WHAT IS REQUIRED: Report, from the records below, every line where the word "Hstep" appears.

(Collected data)

_ _ _ _

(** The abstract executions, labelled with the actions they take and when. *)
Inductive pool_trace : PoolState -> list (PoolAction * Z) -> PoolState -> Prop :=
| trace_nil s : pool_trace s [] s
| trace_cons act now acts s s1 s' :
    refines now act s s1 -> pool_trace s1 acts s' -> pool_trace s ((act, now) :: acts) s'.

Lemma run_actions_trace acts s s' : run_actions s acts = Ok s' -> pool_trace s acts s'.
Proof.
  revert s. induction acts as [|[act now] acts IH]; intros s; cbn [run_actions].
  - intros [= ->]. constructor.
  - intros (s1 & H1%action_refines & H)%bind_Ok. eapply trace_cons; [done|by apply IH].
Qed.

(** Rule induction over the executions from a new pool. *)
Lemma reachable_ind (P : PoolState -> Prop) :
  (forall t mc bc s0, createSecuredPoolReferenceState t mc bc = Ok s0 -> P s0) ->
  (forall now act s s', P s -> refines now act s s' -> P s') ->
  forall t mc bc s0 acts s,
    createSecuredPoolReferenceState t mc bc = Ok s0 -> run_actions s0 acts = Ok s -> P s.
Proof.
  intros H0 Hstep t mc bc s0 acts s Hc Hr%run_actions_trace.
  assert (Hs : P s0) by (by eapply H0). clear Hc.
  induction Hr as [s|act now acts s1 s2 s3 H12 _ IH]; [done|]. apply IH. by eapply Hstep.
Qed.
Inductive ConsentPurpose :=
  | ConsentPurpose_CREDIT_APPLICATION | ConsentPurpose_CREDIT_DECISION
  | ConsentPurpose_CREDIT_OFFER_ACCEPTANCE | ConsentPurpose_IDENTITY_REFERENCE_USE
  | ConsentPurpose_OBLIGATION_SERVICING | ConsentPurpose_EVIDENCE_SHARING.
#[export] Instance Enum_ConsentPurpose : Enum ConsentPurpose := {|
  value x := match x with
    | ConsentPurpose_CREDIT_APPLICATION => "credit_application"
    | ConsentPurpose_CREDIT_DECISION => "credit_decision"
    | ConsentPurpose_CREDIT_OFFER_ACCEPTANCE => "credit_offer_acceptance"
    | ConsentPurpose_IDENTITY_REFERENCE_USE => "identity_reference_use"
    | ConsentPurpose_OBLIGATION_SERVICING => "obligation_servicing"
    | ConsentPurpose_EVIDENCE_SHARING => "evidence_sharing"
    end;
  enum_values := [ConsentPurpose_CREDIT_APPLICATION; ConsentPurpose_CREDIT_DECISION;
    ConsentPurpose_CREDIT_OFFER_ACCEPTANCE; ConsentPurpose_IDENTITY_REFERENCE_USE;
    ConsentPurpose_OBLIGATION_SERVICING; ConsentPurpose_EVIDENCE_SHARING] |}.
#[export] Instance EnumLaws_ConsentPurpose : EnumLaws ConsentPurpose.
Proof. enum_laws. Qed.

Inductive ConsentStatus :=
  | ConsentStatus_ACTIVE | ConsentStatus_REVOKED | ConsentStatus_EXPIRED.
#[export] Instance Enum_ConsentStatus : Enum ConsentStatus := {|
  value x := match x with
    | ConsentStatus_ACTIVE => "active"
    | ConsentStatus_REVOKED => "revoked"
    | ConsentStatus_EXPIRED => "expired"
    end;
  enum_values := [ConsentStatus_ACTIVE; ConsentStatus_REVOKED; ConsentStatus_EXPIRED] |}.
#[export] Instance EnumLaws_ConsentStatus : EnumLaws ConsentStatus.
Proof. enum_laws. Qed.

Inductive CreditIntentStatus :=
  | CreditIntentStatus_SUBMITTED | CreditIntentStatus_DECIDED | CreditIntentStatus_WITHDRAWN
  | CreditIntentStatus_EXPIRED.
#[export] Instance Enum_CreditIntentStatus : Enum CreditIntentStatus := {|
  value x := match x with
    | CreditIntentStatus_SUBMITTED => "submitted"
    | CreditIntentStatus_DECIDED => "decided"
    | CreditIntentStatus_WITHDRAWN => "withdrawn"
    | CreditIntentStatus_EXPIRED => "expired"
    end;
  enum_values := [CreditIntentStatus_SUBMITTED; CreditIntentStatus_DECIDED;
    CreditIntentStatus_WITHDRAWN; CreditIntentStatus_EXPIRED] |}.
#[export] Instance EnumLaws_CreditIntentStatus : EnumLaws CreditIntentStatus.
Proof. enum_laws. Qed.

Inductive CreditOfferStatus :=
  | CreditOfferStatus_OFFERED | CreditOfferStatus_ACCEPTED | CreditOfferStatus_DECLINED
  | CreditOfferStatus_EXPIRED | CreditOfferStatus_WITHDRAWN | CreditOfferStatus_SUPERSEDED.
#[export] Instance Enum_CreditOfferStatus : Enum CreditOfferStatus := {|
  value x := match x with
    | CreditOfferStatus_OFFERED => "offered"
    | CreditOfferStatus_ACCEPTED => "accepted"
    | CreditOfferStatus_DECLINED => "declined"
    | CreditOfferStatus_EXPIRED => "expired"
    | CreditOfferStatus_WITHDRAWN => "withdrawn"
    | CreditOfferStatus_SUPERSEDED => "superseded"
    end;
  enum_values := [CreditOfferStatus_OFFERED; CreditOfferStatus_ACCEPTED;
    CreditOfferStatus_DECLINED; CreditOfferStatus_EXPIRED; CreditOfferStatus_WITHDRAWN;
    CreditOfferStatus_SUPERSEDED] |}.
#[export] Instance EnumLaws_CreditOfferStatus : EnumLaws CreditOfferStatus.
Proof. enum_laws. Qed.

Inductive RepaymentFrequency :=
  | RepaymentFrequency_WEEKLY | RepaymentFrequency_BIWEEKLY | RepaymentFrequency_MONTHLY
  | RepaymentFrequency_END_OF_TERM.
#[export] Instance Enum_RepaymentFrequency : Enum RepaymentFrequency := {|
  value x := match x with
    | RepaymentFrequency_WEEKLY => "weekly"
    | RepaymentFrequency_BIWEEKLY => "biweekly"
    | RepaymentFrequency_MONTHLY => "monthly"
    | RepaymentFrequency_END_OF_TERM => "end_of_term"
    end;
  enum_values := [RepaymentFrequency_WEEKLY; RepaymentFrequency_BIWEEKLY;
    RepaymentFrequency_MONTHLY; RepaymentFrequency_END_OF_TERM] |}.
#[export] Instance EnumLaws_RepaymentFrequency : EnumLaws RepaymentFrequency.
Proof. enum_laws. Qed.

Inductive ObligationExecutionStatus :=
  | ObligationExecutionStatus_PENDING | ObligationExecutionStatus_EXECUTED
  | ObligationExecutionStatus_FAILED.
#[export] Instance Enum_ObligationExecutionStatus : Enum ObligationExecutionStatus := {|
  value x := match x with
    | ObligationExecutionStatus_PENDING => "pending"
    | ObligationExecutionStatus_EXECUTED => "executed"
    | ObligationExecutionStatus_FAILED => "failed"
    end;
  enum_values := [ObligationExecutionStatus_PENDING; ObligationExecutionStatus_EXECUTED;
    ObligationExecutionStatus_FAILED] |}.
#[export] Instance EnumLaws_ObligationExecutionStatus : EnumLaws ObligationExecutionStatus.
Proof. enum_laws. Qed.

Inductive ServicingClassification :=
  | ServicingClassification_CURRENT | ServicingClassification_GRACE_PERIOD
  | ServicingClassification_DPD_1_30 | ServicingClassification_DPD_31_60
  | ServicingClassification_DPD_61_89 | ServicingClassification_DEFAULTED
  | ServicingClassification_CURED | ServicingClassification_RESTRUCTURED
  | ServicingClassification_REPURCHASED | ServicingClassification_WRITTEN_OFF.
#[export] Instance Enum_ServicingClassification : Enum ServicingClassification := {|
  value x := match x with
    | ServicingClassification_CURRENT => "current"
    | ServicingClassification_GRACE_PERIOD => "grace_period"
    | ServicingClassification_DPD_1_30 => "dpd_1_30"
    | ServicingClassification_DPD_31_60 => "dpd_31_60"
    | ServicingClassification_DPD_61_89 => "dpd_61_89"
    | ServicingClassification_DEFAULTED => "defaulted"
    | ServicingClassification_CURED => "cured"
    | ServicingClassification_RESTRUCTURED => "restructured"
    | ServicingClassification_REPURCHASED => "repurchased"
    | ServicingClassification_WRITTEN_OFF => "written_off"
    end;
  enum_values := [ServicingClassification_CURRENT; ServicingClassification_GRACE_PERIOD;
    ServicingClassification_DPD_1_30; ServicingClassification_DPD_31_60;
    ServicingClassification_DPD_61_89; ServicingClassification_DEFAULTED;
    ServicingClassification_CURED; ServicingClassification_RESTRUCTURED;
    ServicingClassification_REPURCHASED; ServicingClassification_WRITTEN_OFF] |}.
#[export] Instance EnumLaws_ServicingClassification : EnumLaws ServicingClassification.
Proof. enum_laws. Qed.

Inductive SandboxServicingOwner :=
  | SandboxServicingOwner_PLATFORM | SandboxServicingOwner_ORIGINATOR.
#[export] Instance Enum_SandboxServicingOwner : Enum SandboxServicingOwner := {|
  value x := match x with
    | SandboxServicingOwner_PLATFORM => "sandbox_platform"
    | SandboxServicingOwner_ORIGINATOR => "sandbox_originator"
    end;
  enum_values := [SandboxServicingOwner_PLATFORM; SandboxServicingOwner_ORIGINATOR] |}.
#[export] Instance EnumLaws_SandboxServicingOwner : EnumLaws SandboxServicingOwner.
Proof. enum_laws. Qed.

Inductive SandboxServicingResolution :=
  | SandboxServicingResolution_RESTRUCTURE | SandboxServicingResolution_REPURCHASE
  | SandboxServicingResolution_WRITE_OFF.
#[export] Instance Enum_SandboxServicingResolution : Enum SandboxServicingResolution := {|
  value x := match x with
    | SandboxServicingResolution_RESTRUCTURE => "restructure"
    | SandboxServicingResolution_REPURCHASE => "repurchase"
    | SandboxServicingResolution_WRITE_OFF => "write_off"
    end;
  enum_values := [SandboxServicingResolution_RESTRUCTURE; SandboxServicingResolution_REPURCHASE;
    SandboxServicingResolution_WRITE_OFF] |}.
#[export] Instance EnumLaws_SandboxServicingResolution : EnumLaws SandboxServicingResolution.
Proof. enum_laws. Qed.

_ _ _ _

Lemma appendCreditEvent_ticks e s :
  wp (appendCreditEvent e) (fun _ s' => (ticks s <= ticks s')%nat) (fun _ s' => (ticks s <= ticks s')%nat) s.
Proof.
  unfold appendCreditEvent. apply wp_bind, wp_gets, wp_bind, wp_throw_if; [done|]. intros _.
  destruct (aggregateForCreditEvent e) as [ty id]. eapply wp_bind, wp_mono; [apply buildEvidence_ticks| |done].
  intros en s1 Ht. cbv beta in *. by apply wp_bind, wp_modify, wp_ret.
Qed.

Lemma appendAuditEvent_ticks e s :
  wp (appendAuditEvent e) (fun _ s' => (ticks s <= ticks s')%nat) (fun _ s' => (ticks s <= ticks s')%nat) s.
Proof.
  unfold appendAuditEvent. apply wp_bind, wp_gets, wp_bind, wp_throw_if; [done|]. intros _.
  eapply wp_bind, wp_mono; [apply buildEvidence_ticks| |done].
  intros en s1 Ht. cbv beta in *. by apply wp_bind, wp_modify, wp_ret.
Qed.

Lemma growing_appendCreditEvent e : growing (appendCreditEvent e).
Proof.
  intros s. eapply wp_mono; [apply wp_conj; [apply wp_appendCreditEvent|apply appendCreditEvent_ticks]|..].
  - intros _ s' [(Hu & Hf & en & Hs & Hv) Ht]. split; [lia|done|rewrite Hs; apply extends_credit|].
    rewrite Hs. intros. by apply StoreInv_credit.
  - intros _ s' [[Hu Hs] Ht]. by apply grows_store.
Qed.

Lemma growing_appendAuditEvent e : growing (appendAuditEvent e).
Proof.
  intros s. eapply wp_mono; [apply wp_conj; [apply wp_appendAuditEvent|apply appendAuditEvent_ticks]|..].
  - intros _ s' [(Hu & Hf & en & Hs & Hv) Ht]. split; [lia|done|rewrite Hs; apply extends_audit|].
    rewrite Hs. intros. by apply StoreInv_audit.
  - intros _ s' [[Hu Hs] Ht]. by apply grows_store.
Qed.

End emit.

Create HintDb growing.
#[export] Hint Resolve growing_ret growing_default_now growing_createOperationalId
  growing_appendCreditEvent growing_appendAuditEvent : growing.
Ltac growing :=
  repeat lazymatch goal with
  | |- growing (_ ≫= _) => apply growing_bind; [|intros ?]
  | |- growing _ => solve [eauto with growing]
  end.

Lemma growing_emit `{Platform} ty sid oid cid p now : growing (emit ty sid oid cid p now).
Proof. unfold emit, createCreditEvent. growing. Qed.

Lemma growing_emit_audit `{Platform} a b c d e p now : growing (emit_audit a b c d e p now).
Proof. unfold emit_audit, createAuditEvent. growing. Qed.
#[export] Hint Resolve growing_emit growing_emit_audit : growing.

_ _ _ _

RESULT OF THE EXERCISE:
  intros H0 Hstep t mc bc s0 acts s Hc Hr%run_actions_trace.
  induction Hr as [s|act now acts s1 s2 s3 H12 _ IH]; [done|]. apply IH. by eapply Hstep.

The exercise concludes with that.